To decipher the correct phrase for the algebraic expression \(\frac{1}{4} d + 7\), let's break it down step-by-step.
1. The term \(\frac{1}{4} d\) can be understood as the product of one-fourth and a number \(d\).
2. The term \(+ 7\) simply means adding seven to the previous product.
Let's analyze each phrase provided:
- The product of one-fourth and a number, plus seven:
This correctly describes \(\frac{1}{4} d + 7\), where we first multiply a number (represented by \(d\)) by one-fourth, and then add seven.

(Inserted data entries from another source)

(** * CodexLens hybrid retrieval and cascade ranking engine

    A shallow embedding of the ranking-relevant parts of
    [codexlens/search/chain_search.py] (cascade entry point, binary
    cascade and its fallbacks, hybrid cascade, result merging, descendant
    collection, extension filter, symbol search),
    [codexlens/search/hybrid_search.py] (cosine distance to score, lookup
    of the centralized index in the ancestors),
    [codexlens/semantic/reranker/api_reranker.py] (the HTTP request loop,
    token-aware batching, score extraction), [codexlens/config.py]
    (workspace root), [codexlens/watcher] (event queue, index history)
    and of the fusion kernel the specification describes, together with
    the properties stated about them.

    Conventions.  Python [int] is [Z]; Python [float] restricted to finite
    values is [Q] (comparisons of finite floats are exact, so [Qle]/[Qlt]
    decide them faithfully) and [PyFloat.t] where NaN and the infinities
    matter; [str] is [string], or a list of code points where characters
    are counted; [Optional[T]] is [option T]; a [dict] whose iteration
    order matters is an association list in insertion order; a call into
    a collaborator that is not part of the engine is an oracle field of a
    record, with [Exc] for a raised exception. *)

From Stdlib Require Import ZArith QArith Qminmax List String Ascii Bool Lia.
From stdpp Require Import base gmap sets list strings sorting.

Import ListNotations.
#[local] Set Warnings "-clear-no-such-hyp".
Local Open Scope string_scope.
Local Open Scope Z_scope.

(** ** Python primitives shared by the modules below *)

Module Py.

(** [max(a, b)] on floats: the first argument wins unless the second is
    strictly greater. *)
Definition max (a b : Q) : Q := if Qle_bool b a then a else b.

(** [min(a, b)] on floats: the first argument wins unless the second is
    strictly smaller. *)
Definition min (a b : Q) : Q := if Qle_bool a b then a else b.

(** [x or y] on ints: [x] when truthy (non-zero), else [y]. *)
Definition or_int (x y : Z) : Z := if x =? 0 then y else x.

(** Index normalisation of [l[start:stop]] for a list of length [len]. *)
Definition clamp_index (len i : Z) : Z :=
  if i <? 0 then Z.max (len + i) 0 else Z.min i len.

(** [l[start:stop]] with Python's treatment of negative and
    out-of-range bounds. *)
Definition slice {A : Type} (l : list A) (start stop : Z) : list A :=
  let n := Z.of_nat (length l) in
  let s := clamp_index n start in
  let e := clamp_index n stop in
  firstn (Z.to_nat (e - s)) (skipn (Z.to_nat s) l).

(** [s[:n]] on strings, for [n >= 0]. *)
Definition str_prefix (n : nat) (s : string) : string := String.substring 0 n s.

(** A [dict] in insertion order: assigning to an existing key keeps the
    key's position and replaces its value; a new key goes to the end. *)
Section Dict.
Context {K V : Type} (eqb : K -> K -> bool).

Fixpoint dict_get (d : list (K * V)) (k : K) : option V :=
  match d with
  | [] => None
  | (k', v) :: d' => if eqb k k' then Some v else dict_get d' k
  end.

Fixpoint dict_set (d : list (K * V)) (k : K) (v : V) : list (K * V) :=
  match d with
  | [] => [(k, v)]
  | (k', v') :: d' =>
      if eqb k k' then (k', v) :: d' else (k', v') :: dict_set d' k v
  end.
(** [renderTmpl(tmplEl, state, subTmpl)], first version. *)
Definition renderTmplU (fuel : nat) (tmplEl : nat) (st : option state)
  (subTmpl : option providerU) : M nat :=
  let* tmpl := cloneContent fuel tmplEl in
  replaceStateDirectivesU fuel tmpl st;;
  match subTmpl with
  | None => ret tmpl
  | Some f =>
      let* sub := f tmpl st in
      let* slot := querySelector fuel tmpl ["data-s-slot"] in
      warnIfMissing slot;;
      attach fuel slot sub;;
      ret tmpl
  end.

End HostU.

(** * Notions used by the properties

    Predicates on stores and computations, the passes of directive
    resolution read as functions on the observable shape of a fragment, and
    the sample documents on which the properties are instantiated. *)

(** ** Stores and computations *)

(** Identifiers in use lie below the allocation counter. *)
Definition wf (d : dom) : Prop := forall i, is_Some (nodes d !! i) -> i < nextId d.

(** [d'] keeps every node of [d], each related to its old record by [R]. *)
Definition extends (R : relation node) (d d' : dom) : Prop :=
  nextId d <= nextId d' /\
  forall i n, nodes d !! i = Some n -> exists n', nodes d' !! i = Some n' /\ R n n'.

(** A computation that takes well-formed stores to well-formed extensions. *)
Definition respects (R : relation node) {A} (c : M A) : Prop :=
  forall d, wf d -> wf (c d).1 /\ extends R d (c d).1.

(** Records with the same [style.display]. *)
Definition sameDisplay : relation node :=
  fun n n' => styleDisplay n = styleDisplay n'.

(** Records that agree on one field. *)
Definition sameOn {A} (field : node -> A) : relation node :=
  fun n n' => field n = field n'.

(** The relation that allows every change to a record. *)
Definition anyChange : relation node := fun _ _ => True.

(** The store after [f] has been applied at each of [ids] in turn. *)
Definition alterAll (f : node -> node) (s : gmap nat node) (ids : list nat) : gmap nat node :=
  foldl (fun s i => alter f i s) s ids.

(** The node [id] exists and carries the attribute [name]. *)
Definition hasMarker (name : string) (s : gmap nat node) (id : nat) : Prop :=
  exists n, s !! id = Some n /\ is_Some (attributes n !! name).

(** The store with the log [ws]. *)
Definition withWarnings (ws : list string) (d : dom) : dom :=
  mkDom (nodes d) (nextId d) ws.

(** A computation that neither reads nor writes the warning log. *)
Definition logFree {A} (c : M A) : Prop :=
  forall d ws, c (withWarnings ws d) = (withWarnings ws (c d).1, (c d).2).

(** Every node below [n0] is as it was. *)
Definition frame (n0 : nat) (d d' : dom) : Prop :=
  forall i, i < n0 -> nodes d' !! i = nodes d !! i.

(** The nodes from [n0] upwards only have children from [n0] upwards. *)
Definition closedAbove (n0 : nat) (s : gmap nat node) : Prop :=
  forall i n, n0 <= i -> s !! i = Some n -> Forall (fun c => n0 <= c) (childNodes n).

(** The store is well formed and its region from [n0] upwards is closed. *)
Definition confinedInv (n0 : nat) (d : dom) : Prop :=
  wf d /\ n0 <= nextId d /\ closedAbove n0 (nodes d).

(** A computation that writes only nodes from [n0] upwards, keeps that
    region closed, leaves the log alone, and returns values satisfying [Q]. *)
Definition confined (n0 : nat) {A} (c : M A) (Q : A -> Prop) : Prop :=
  forall d, confinedInv n0 d ->
    confinedInv n0 (c d).1 /\ frame n0 d (c d).1 /\
    warnings (c d).1 = warnings d /\
    forall a, (c d).2 = Ok a -> Q a.

(** A record without its links to other nodes. *)
Definition unlinked (n : node) : node := withParentNode None (withChildNodes [] n).

Arguments unlinked : simpl never.

(** Records that differ at most in their parent link. *)
Definition sameButParent : relation node :=
  sameOn (fun n => (unlinked n, childNodes n)).

(** ** Directive passes and the slot *)


(** What the show callback does to the record of its element. *)
Definition showNode (st : state) (n : node) : node :=
  match dataset "data-s-show" n with
  | Undefined => n
  | Str sShow => withDisplay (showDisplay st sShow) n
  end.

Section Passes.
Context (attributeName : string -> option string) (st : state).

(** The three passes of [replaceStateDirectives], one by one. *)
Definition showPass (fuel root : nat) : M unit :=
  let* shown := querySelectorAll fuel root ["data-s-show"] in
  forEach (showCallback st) shown.

Definition textPass (fuel root : nat) : M unit :=
  let* texts := querySelectorAll fuel root ["data-s-text"] in
  forEach (textCallback st) texts.

Definition attrPass (fuel root : nat) : M unit :=
  let* attrs := querySelectorAll fuel root ["data-s-attr"; "data-s-attrs"] in
  forEach (attrCallback attributeName st) attrs.

End Passes.

Section LaterPasses.
Context (attributeName : string -> option string).


End LaterPasses.

(** Steps 1 and 2 of [renderTmpl]: clone the content, resolve directives. *)
Definition resolvedClone (attributeName : string -> option string)
  (fuel tmplEl : nat) (st : state) : M nat :=
  let* tmpl := cloneContent fuel tmplEl in
  replaceStateDirectives attributeName fuel tmpl st;;
  ret tmpl.

(** A provider result that makes the engine attach something. *)
Definition nonEmptyResult (sub : value) : bool :=
  match sub with
  | VArray items => negb (bool_decide (items = []))
  | _ => truthy sub
  end.

(** What the slot lookup adds to the log. *)
Definition slotWarnings (slot : option nat) : list string :=
  match slot with
  | None => [slotWarning]
  | Some _ => []
  end.

(** What [appendChild] inserts for the node [id]: the children of a document
    fragment, the node itself otherwise. *)
Definition inserted (s : gmap nat node) (id : nat) : list nat :=
  match s !! id with
  | Some n => match nodeType n with
              | DocumentFragmentNode => childNodes n
              | _ => [id]
              end
  | None => []
  end.

(** What attaching [ids] one after the other inserts, in order. *)
Definition insertedAll (s : gmap nat node) (ids : list nat) : list nat :=
  concat (map (inserted s) ids).
(** * Template parser core (packages/compiler-core/src/parse.ts)

    A shallow embedding of the recursive-descent template parser and the
    properties its specification states about it.

    Conventions of the embedding.
    - A JavaScript string is the list of its UTF-16 code units, each a [Z].
    - A JavaScript number is a [Z]; [-1] is the "not found" index.
    - The mutable parser context is threaded explicitly; the diagnostics
      handed to [onError] are kept in its [reported] field.
    - Loops and the mutual recursion of the parser take a [fuel : nat];
      running out of fuel is [None], and so is a run that the code aborts
      because a regular expression that it asserts to match does not
      (the tag expression of parseTag).
    - The sink [onError] is taken to return, as the default sink of the
      specification does; a sink that throws would abort the parse at
      the first diagnostic, which the embedding does not follow.
    - An option is given or absent: an option given as [undefined], which
      the merge of the code puts in place of the default, is not
      represented, nor is the development assertion of advanceBy.  A
      table of named references is searched by its own entries. *)

From Stdlib Require Import ZArith List Bool Lia String Ascii.
Import ListNotations.
Local Open Scope Z_scope.
Set Warnings "-register-all".

(** ** JavaScript strings *)

Definition jsstring := list Z.

(** An ASCII literal as a JavaScript string. *)
Definition js (s : string) : jsstring :=
  map (fun a => Z.of_nat (nat_of_ascii a)) (list_ascii_of_string s).

Definition len (s : jsstring) : Z := Z.of_nat (List.length s).

Fixpoint str_eqb (a b : jsstring) : bool :=
  match a, b with
  | [], [] => true
  | x :: a', y :: b' => (x =? y) && str_eqb a' b'
  | _, _ => false
  end.

(** [s[i]]: [None] is JavaScript's [undefined]. *)
Definition charAt (s : jsstring) (i : Z) : option Z :=
  if i <? 0 then None else nth_error s (Z.to_nat i).

(** [source.startsWith(searchString)] *)
Fixpoint startsWith (source searchString : jsstring) : bool :=
  match searchString, source with
  | [], _ => true
  | c :: p', d :: s' => (c =? d) && startsWith s' p'
  | _ :: _, [] => false
  end.

Definition endsWith (s suffix : jsstring) : bool :=
  startsWith (rev s) (rev suffix).

(** Relative index of [String.prototype.slice]: negative counts from the
    end, and the result is clamped to [0 .. length]. *)
Definition rel_index (l i : Z) : Z :=
  if i <? 0 then Z.max (l + i) 0 else Z.min i l.

(** [s.slice(from, to)] *)
Definition slice (s : jsstring) (from to : Z) : jsstring :=
  let a := rel_index (len s) from in
  let b := rel_index (len s) to in
  firstn (Z.to_nat (b - a)) (skipn (Z.to_nat a) s).

(** [s.slice(from)] *)
Definition slice_from (s : jsstring) (from : Z) : jsstring :=
  skipn (Z.to_nat (rel_index (len s) from)) s.

(** [s.substr(start, length)] *)
Definition substr (s : jsstring) (start count : Z) : jsstring :=
  firstn (Z.to_nat count) (slice_from s start).

(** First index [i >= 0] of [s] at which [p] holds of the tail [s[i..]],
    shifted by [base]; the empty tail is examined too. *)
Fixpoint find_from (p : jsstring -> bool) (s : jsstring) (base : Z) : Z :=
  if p s then base
  else match s with
       | [] => -1
       | _ :: s' => find_from p s' (base + 1)
       end.

(** [s.indexOf(searchString, position)] *)
Definition indexOf (s searchString : jsstring) (position : Z) : Z :=
  let k := Z.min (Z.max position 0) (len s) in
  find_from (fun t => startsWith t searchString) (skipn (Z.to_nat k) s) k.

(** WhiteSpace and LineTerminator code units, as stripped by
    [String.prototype.trim]. *)
Definition isTrimSpace (c : Z) : bool :=
  ((9 <=? c) && (c <=? 13)) || (c =? 32) || (c =? 160) || (c =? 5760)
  || ((8192 <=? c) && (c <=? 8202)) || (c =? 8232) || (c =? 8233)
  || (c =? 8239) || (c =? 8287) || (c =? 12288) || (c =? 65279).

Fixpoint trimStart (s : jsstring) : jsstring :=
  match s with
  | c :: s' => if isTrimSpace c then trimStart s' else s
  | [] => []
  end.

Definition trim (s : jsstring) : jsstring :=
  rev (trimStart (rev (trimStart s))).

(** [s.split(sep)] for a one-unit separator. *)
Fixpoint split_on (sep : Z) (s : jsstring) (cur : jsstring) : list jsstring :=
  match s with
  | [] => [rev cur]
  | c :: s' => if c =? sep then rev cur :: split_on sep s' []
               else split_on sep s' (c :: cur)
  end.
(* ===== verification/Sched.v ===== *)
(** * The schedulers of proc.c

    Theorems about scheduler(), lottery_scheduler() and stride_scheduler(), as
    modelled in Proc.v: whom an iteration picks, what it does to the process
    table, and the shares the two LAB-2 schedulers give. *)

From S2P Require Import Prelude Rand Machine Proc.
Import Proc.Core.
Open Scope kernel_scope.

(** ** The lottery *)

Section lottery.
(** The tickets a process takes part with. *)
Definition weight (p : proc) : Z := if bool_decide (state p = RUNNABLE) then tickets p else 0.
Definition tsum (l : list proc) : Z := foldr (λ p n, weight p + n) 0 l.
Definition runnable (p : proc) : Prop := state p = RUNNABLE.

#[global] Instance runnable_dec p : Decision (runnable p).
Proof. unfold runnable. apply _. Defined.

(** Tickets are not negative and [totalTickets + 1] fits an [int]. *)
Definition tickets_ok (l : list proc) : Prop :=
  Forall (λ p, 0 ≤ tickets p) l ∧ tsum l < 2 ^ 31 - 1.

Lemma weight_nonneg p : 0 ≤ tickets p → 0 ≤ weight p.
Proof. unfold weight. case_bool_decide; lia. Qed.

Lemma tsum_nonneg l : Forall (λ p, 0 ≤ tickets p) l → 0 ≤ tsum l.
Proof. induction 1 as [|p l Hp _ IH]; simpl; [lia|]. pose proof (weight_nonneg p Hp). lia. Qed.

Lemma tsum_app l1 l2 : tsum (l1 ++ l2) = tsum l1 + tsum l2.
Proof. induction l1; simpl; lia. Qed.

Lemma s32_small z : 0 ≤ z < 2 ^ 31 → s32 z = z.
Proof. intros. apply s32_id. unfold is_s32. lia. Qed.
(* ===== verification/Mp.v ===== *)
(** * Multiprocessor tables: mp.c, mp.h

    The search for the BIOS's tables in physical memory, and mpinit(), which takes
    the processors and the I/O APIC from them.  A structure is read from the bytes
    at its address; [cpus] is the array of the processors' APIC ids. *)

From S2P Require Import Prelude Machine Proc CString Kalloc Io.
Open Scope kernel_scope.

Definition NCPU : Z := 8.
Definition MPPROC : Z := 0x00.
Definition MPBUS : Z := 0x01.
Definition MPIOAPIC : Z := 0x02.
Definition MPIOINTR : Z := 0x03.
Definition MPLINTR : Z := 0x04.

(** [sizeof(struct mp)], [sizeof(struct mpconf)], [sizeof(struct mpproc)],
    [sizeof(struct mpioapic)] and the fields that are used. *)
Definition MP_SIZE : Z := 16.
Definition MPCONF_SIZE : Z := 44.
Definition MPPROC_SIZE : Z := 20.
Definition MPIOAPIC_SIZE : Z := 8.
Definition mp_physaddr (m : mem) (p : Z) : Z := load32 m (p + 4).
Definition mp_imcrp (m : mem) (p : Z) : Z := load8 m (p + 12).
Definition conf_length (m : mem) (p : Z) : Z := load8 m (p + 4) + load8 m (p + 5) * 2 ^ 8.
Definition conf_version (m : mem) (p : Z) : Z := load8 m (p + 6).
Definition conf_lapicaddr (m : mem) (p : Z) : Z := load32 m (p + 36).
Definition proc_apicid (m : mem) (p : Z) : Z := load8 m (p + 1).
Definition ioapic_apicno (m : mem) (p : Z) : Z := load8 m (p + 1).

Fixpoint sum_loop (m : mem) (addr : Z) (len : nat) (acc : Z) : Z :=
  match len with O => acc | S len => sum_loop m (addr + 1) len (acc +i load8 m addr) end.
Definition sum (m : mem) (addr len : Z) : Z := u8 (sum_loop m addr (Z.to_nat len) 0).

(** [memcmp(p, l, n) == 0] for a string literal [l]. *)
Fixpoint same_bytes (m : mem) (p : Z) (l : list Z) : bool :=
  match l with [] => true | c :: l => (load8 m p =? c) && same_bytes m (p + 1) l end.

Fixpoint mpsearch1_loop (m : mem) (p e : Z) (n : nat) : Z :=
  match n with
  | O => 0
  | S n =>
      if negb (p <? e) then 0
      else if same_bytes m p (chars "_MP_") && (sum m p MP_SIZE =? 0) then p
      else mpsearch1_loop m (p +u MP_SIZE) e n
  end.
Definition mpsearch1 (m : mem) (a len : Z) : Z :=
  let addr := P2V a in mpsearch1_loop m addr (addr +u len) (S (Z.to_nat (len / MP_SIZE))).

- The product of seven and a number:
This would be written as \(7d\), which does not match \(\frac{1}{4} d + 7\).
- The product of one-fourth and seven, plus a number:
This would translate to \(\frac{1}{4} \cdot 7 + d\), which is different from \(\frac{1}{4} d + 7\).
- The product of seven and one-fourth:
This would be written as \(7 \cdot \frac{1}{4}\), which equals \(\frac{7}{4}\) and does not involve a variable or match \(\frac{1}{4} d + 7\).
Therefore, the phrase that represents the algebraic expression \(\frac{1}{4} d + 7\) is:
The product of one-fourth and a number, plus seven.